▶ **Task to carry out**:
In the listing below, find the line with "assert (Hall : ∀" and the line with "destruct (bool_decide_reflect (a". Repeat those two lines and all lines between them exactly.

+--

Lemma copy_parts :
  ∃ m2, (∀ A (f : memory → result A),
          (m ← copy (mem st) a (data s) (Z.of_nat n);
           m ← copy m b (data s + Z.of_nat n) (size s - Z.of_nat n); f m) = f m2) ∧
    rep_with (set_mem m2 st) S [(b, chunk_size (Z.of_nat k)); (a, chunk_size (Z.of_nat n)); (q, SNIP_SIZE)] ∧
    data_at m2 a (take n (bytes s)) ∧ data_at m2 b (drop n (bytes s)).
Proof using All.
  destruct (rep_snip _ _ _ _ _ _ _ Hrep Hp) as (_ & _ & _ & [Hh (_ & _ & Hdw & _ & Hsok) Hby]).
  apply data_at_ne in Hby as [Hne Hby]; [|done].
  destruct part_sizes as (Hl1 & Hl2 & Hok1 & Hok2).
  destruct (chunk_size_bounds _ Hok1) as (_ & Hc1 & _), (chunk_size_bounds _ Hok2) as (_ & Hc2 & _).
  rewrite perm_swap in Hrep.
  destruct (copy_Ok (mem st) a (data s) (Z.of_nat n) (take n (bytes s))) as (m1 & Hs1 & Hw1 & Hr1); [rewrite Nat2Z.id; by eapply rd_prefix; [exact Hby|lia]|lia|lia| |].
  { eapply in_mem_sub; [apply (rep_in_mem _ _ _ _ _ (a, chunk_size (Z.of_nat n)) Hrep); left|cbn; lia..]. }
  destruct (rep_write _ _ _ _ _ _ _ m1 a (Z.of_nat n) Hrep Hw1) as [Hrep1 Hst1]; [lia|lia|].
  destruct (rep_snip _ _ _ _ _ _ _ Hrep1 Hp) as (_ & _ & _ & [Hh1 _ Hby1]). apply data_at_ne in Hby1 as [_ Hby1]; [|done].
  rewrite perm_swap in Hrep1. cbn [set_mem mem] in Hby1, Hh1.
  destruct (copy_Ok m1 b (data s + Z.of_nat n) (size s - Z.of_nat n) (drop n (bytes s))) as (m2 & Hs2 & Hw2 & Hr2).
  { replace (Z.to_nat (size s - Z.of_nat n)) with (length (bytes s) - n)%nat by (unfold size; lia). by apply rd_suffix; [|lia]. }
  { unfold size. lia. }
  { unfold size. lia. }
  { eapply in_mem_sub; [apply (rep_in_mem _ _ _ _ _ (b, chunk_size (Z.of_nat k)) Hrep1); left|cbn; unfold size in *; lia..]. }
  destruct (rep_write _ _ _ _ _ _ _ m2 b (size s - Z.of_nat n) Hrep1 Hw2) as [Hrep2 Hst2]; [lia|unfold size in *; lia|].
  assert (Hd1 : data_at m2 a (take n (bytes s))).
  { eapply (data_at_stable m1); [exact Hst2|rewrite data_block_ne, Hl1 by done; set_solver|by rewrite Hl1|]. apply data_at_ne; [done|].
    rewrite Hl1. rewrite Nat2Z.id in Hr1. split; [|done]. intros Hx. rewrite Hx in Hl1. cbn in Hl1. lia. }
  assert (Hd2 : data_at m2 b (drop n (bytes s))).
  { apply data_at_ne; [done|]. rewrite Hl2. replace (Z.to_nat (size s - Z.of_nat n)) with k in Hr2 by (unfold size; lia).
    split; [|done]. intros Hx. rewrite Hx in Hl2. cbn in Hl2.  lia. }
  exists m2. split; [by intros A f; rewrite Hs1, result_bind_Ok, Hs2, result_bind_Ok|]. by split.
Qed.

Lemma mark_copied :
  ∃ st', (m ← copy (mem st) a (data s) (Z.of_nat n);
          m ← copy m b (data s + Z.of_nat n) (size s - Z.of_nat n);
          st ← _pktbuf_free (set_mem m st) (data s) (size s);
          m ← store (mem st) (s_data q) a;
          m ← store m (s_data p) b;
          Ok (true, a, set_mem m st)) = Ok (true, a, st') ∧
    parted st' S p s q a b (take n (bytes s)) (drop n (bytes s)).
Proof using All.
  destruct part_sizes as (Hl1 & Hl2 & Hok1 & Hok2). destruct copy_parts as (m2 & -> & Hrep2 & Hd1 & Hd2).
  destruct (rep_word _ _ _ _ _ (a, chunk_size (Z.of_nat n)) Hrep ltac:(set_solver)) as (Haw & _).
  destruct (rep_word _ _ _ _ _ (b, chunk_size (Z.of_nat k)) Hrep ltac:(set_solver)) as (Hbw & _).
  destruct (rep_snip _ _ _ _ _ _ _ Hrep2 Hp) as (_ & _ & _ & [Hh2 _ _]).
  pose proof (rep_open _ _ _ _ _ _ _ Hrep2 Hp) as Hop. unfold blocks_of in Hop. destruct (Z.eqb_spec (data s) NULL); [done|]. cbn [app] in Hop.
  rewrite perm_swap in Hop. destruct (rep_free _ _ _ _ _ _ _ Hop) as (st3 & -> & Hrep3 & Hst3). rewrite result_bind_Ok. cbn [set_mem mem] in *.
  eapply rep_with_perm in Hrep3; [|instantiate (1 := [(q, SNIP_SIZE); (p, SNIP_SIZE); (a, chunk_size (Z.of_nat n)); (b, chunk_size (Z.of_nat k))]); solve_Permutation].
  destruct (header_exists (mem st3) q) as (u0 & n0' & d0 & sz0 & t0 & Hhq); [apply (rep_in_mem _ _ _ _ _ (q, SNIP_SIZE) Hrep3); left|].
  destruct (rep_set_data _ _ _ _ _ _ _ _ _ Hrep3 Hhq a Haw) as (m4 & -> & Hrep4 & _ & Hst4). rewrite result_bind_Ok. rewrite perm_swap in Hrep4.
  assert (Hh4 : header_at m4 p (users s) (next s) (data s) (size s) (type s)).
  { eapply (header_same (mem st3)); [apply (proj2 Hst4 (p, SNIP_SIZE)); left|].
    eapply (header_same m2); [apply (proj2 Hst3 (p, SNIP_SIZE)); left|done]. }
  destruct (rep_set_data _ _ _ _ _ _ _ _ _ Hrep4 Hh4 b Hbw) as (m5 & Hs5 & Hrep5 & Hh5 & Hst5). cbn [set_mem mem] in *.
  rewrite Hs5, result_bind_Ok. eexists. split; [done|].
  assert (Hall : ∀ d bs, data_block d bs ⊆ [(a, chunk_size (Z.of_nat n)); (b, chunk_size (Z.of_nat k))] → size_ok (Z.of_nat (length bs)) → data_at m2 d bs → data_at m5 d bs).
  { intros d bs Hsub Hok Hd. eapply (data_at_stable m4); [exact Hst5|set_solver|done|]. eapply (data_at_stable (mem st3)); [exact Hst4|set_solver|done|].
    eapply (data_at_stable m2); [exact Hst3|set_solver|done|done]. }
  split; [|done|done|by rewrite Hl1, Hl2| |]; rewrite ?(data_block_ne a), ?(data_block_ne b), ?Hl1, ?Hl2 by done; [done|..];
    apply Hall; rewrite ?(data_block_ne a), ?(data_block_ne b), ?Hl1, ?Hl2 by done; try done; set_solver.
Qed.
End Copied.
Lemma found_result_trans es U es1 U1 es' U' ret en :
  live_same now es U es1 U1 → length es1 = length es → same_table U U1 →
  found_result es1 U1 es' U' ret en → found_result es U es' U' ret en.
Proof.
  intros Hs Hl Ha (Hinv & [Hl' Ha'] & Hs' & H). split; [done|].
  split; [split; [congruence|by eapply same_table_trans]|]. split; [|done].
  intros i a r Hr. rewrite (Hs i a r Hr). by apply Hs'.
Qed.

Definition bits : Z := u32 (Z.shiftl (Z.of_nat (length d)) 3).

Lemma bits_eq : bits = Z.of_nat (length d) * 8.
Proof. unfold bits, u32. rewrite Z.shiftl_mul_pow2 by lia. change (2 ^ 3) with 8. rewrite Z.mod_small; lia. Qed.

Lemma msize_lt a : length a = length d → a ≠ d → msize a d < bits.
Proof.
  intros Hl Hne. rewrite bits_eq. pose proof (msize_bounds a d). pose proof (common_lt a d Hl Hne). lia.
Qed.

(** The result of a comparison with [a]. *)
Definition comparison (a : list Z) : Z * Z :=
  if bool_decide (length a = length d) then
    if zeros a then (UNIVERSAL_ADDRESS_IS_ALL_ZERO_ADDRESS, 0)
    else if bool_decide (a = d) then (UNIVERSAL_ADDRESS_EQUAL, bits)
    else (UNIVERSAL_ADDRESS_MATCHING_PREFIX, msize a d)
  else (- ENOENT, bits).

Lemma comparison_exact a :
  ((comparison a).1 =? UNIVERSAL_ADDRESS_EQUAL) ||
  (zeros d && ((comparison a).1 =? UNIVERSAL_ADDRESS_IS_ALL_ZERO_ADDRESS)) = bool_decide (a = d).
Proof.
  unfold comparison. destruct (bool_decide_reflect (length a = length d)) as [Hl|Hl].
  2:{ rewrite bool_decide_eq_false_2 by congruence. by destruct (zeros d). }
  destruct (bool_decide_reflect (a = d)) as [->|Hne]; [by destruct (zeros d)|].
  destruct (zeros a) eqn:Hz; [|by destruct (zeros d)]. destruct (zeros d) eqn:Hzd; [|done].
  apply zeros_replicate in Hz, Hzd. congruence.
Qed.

+--

▶ **Solution for this task**:
  assert (Hall : ∀ d bs, data_block d bs ⊆ [(a, chunk_size (Z.of_nat n)); (b, chunk_size (Z.of_nat k))] → size_ok (Z.of_nat (length bs)) → data_at m2 d bs → data_at m5 d bs).
  { intros d bs Hsub Hok Hd. eapply (data_at_stable m4); [exact Hst5|set_solver|done|]. eapply (data_at_stable (mem st3)); [exact Hst4|set_solver|done|].
    eapply (data_at_stable m2); [exact Hst3|set_solver|done|done]. }
  split; [|done|done|by rewrite Hl1, Hl2| |]; rewrite ?(data_block_ne a), ?(data_block_ne b), ?Hl1, ?Hl2 by done; [done|..];
    apply Hall; rewrite ?(data_block_ne a), ?(data_block_ne b), ?Hl1, ?Hl2 by done; try done; set_solver.
Qed.
End Copied.
Lemma found_result_trans es U es1 U1 es' U' ret en :
  live_same now es U es1 U1 → length es1 = length es → same_table U U1 →
  found_result es1 U1 es' U' ret en → found_result es U es' U' ret en.
Proof.
  intros Hs Hl Ha (Hinv & [Hl' Ha'] & Hs' & H). split; [done|].
  split; [split; [congruence|by eapply same_table_trans]|]. split; [|done].
  intros i a r Hr. rewrite (Hs i a r Hr). by apply Hs'.
Qed.

Definition bits : Z := u32 (Z.shiftl (Z.of_nat (length d)) 3).

Lemma bits_eq : bits = Z.of_nat (length d) * 8.
Proof. unfold bits, u32. rewrite Z.shiftl_mul_pow2 by lia. change (2 ^ 3) with 8. rewrite Z.mod_small; lia. Qed.

Lemma msize_lt a : length a = length d → a ≠ d → msize a d < bits.
Proof.
  intros Hl Hne. rewrite bits_eq. pose proof (msize_bounds a d). pose proof (common_lt a d Hl Hne). lia.
Qed.

(** The result of a comparison with [a]. *)
Definition comparison (a : list Z) : Z * Z :=
  if bool_decide (length a = length d) then
    if zeros a then (UNIVERSAL_ADDRESS_IS_ALL_ZERO_ADDRESS, 0)
    else if bool_decide (a = d) then (UNIVERSAL_ADDRESS_EQUAL, bits)
    else (UNIVERSAL_ADDRESS_MATCHING_PREFIX, msize a d)
  else (- ENOENT, bits).

Lemma comparison_exact a :
  ((comparison a).1 =? UNIVERSAL_ADDRESS_EQUAL) ||
  (zeros d && ((comparison a).1 =? UNIVERSAL_ADDRESS_IS_ALL_ZERO_ADDRESS)) = bool_decide (a = d).
Proof.
  unfold comparison. destruct (bool_decide_reflect (length a = length d)) as [Hl|Hl].
  2:{ rewrite bool_decide_eq_false_2 by congruence. by destruct (zeros d). }
  destruct (bool_decide_reflect (a = d)) as [->|Hne]; [by destruct (zeros d)|].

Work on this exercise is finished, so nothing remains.